What to work on
All lines from the opening of the entries below through the line containing "(** ** What the" must be output exactly as they appear, with no other lines.

▼▼▼

(* ===== verification/Window.v ===== *)
(** * [gui/src/ui/bind/]: the window

    What the window keeps beside the controller: the globals it shows, its timers, the tray
    and the page that is refreshed.  A callback of the toolkit, a click in the tray, a timer
    or a call posted by another thread is one function on the state [Ui], which calls the
    controller and pushes what it reports as changed.  [None] is a panic of the controller.

    One call is made at one time [now].  Timers that repeat may fire at any time. *)
From S2P Require Import Prelude Std Net Text Link Traffic Logs Qr Pac Storage Persist Nodes ShareLink SystemProxy Profile Tray Desktop Controller Editor Save Settings App I18n Store.
#[local] Open Scope Z_scope.

(** ** What the toolkit and the desktop answer *)
Class Toolkit (S : Type) := {
  (** The language of the system, and whether a catalog with its fonts can be chosen. *)
  detected : UiLang;
  language_ok : S → UiLang → bool;
  (** Whether the window can be shown and hidden; its place once it exists, and the monitors it is on or starts on. *)
  shows : S → bool;
  hides : S → bool;
  outer : S → option ((Z * Z) * (Z * Z));
  current_monitor : S → option ((Z * Z) * (Z * Z));
  primary_monitor : S → option ((Z * Z) * (Z * Z));
  (** Whether the icon is shown, and whether a thread can be started. *)
  icon_shown : S → bool;
  spawn_thread : S → result unit;
  (** The local times of the rule lists and of the clock. *)
  rules_times : S → Z → option (DateTime * DateTime);
  AUTOSTART_SUPPORTED : bool;
  (** Whether the program is built for macOS. *)
  MACOS : bool;
  path_segments : str → list str;
  sin : f64 → f64;
  cos : f64 → f64;
}.

(** ** The state *)
Record Ui (S : Type) := mkUi {
  u_world : World S;
  u_tongue : UiLang;
  u_applied : option UiLang;
  u_syncing : bool;
  u_page : Slint.Page;
  u_reveal_about : bool;
  u_visible : bool;
  u_overview : OverviewStore;
  u_notice : NoticeStore;
  u_nodes : NodeStore;
  u_settings : SettingsStore;
  u_logs : LogStore;
  u_shown_version : option Z;
  u_traffic : TrafficView;
  u_save_timer : option Z;
  u_notice_timer : option (Z * Z);
  u_start_timer : option Z;
  u_refresh_timer : bool;
  u_refresh_page : option Slint.Page;
  u_tray : option TrayMenu;
  u_last_menu : option TrayMenu;
  u_activation : SingleInstance.Activation;
  u_last_position : option (Z * Z);
  u_placed : option (Z * Z);
  u_jobs : nat;
  u_reload_pending : bool;
  u_quit : bool;
}.
Arguments mkUi {S}. Arguments u_world {S}. Arguments u_tongue {S}. Arguments u_applied {S}. Arguments u_syncing {S}. Arguments u_page {S}. Arguments
u_reveal_about {S}. Arguments u_visible {S}. Arguments u_overview {S}. Arguments u_notice {S}. Arguments u_nodes {S}. Arguments u_settings {S}.
Arguments u_logs {S}. Arguments u_shown_version {S}. Arguments u_traffic {S}. Arguments u_save_timer {S}. Arguments u_notice_timer {S}. Arguments
u_start_timer {S}. Arguments u_refresh_timer {S}. Arguments u_refresh_page {S}. Arguments u_tray {S}. Arguments u_last_menu {S}. Arguments
u_activation {S}. Arguments u_last_position {S}. Arguments u_placed {S}. Arguments u_jobs {S}. Arguments u_reload_pending {S}. Arguments u_quit {S}.
(** Closing the window, and a termination while an added node is not saved. *)
Lemma window_quits_clean_witness :
  (∃ w', end_loop 4 LoopQuit (later_desk [(3, EClose)]).2 = Some w' ∧ nodes_dirty (ctl_of (later_desk [(3, EClose)]).2) = false ∧ core_runs (outside w') = None) ∧
  (∃ w', end_loop 4 LoopTerminated (later_desk [(3, EAct AAddNode)]).2 = Some w' ∧ nodes_dirty (ctl_of (later_desk [(3, EAct AAddNode)]).2) = true ∧
    disk w' !! path config_dir Profiles = None).
Proof.
  split.
  - exists (shutdown_window 4 (later_desk [(3, EClose)]).2). assert (end_loop 4 LoopQuit (later_desk [(3, EClose)]).2 = Some (shutdown_window 4 (later_desk [(3, EClose)]).2)) as E.
    { unfold end_loop. assert (u_quit (later_desk [(3, EClose)]).2 = true) as -> by by vm_compute. done. }
    destruct (window_quits_clean first _ 4 LoopQuit _ _ first_first first_range (later_running [(3, EClose)]) E) as (Hq & Hr & _). split; [done|]. split; [by apply Hq|done].
  - exists (shutdown_window 4 (later_desk [(3, EAct AAddNode)]).2). assert (end_loop 4 LoopTerminated (later_desk [(3, EAct AAddNode)]).2 = Some (shutdown_window 4 (later_desk [(3, EAct AAddNode)]).2)) as E by done.
    destruct (window_quits_clean first _ 4 LoopTerminated _ _ first_first first_range (later_running [(3, EAct AAddNode)]) E) as (_ & _ & _ & Hd & _).
    split; [done|]. split; [by vm_compute|]. rewrite Hd. by vm_compute.
Defined.

Lemma one_download_witness : u_jobs (later_desk [(3, EAct AUpdateRules)]).2 = 1%nat.
Proof. rewrite (one_download first _ _ first_first first_range (later_running [(3, EAct AUpdateRules)])). by vm_compute. Defined.

Lemma rows_well_formed_witness : length (nv_rows (u_nodes (later_desk [(3, EAct AAddNode)]).2)) = 2%nat.
Proof.
  destruct (rows_well_formed first _ _ first_first first_range (later_running [(3, EAct AAddNode)])) as [Hl _]; [by vm_compute|]. rewrite Hl. by vm_compute.
Defined.

(** ** A start from files whose index is past the list *)
Module StaleDesk.
Definition first : World (option ProxyProfile) :=
  opened true (<[path config_dir Profiles := B "a"]> (<[path config_dir Runtime := B "b"]> ∅)) None (with_sources LogBuffer_new TrafficMonitor_new).
Definition desk : Ui (option ProxyProfile) := match launch 0 first with Some (inl u) => u | _ => Ui_new UEn first end.
Definition after_add : Ui (option ProxyProfile) := match act 3 AAddNode desk with Some u => u | None => desk end.
Definition after_close : Ui (option ProxyProfile) := match close_requested 3 desk with Some u => match answer 4 Save u with Some u => u | None => u end | None => desk end.
End StaleDesk.

(** No node is in use; the Save of the prompt leaves the window with edits that count as unsaved; and a node that is added
    becomes the active one while the overview still shows no name. *)
Lemma stale_window :
  (r_in_use <$> nv_rows (u_nodes StaleDesk.desk)) = [false] ∧
  (u_quit StaleDesk.after_close = true ∧ nodes_dirty (ctl_of StaleDesk.after_close) = true) ∧
  state_profile (gui (ctl_of StaleDesk.after_add)) ≠ None ∧ o_active_name (u_overview StaleDesk.after_add) ≠ (active_texts (gui (ctl_of StaleDesk.after_add))).1.
Proof. split_and!; try by vm_compute. Qed.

▲▲▲

Output of the task
(* ===== verification/Window.v ===== *)
(** * [gui/src/ui/bind/]: the window

    What the window keeps beside the controller: the globals it shows, its timers, the tray
    and the page that is refreshed.  A callback of the toolkit, a click in the tray, a timer
    or a call posted by another thread is one function on the state [Ui], which calls the
    controller and pushes what it reports as changed.  [None] is a panic of the controller.

    One call is made at one time [now].  Timers that repeat may fire at any time. *)
From S2P Require Import Prelude Std Net Text Link Traffic Logs Qr Pac Storage Persist Nodes ShareLink SystemProxy Profile Tray Desktop Controller Editor Save Settings App I18n Store.
#[local] Open Scope Z_scope.

(** ** What the toolkit and the desktop answer *)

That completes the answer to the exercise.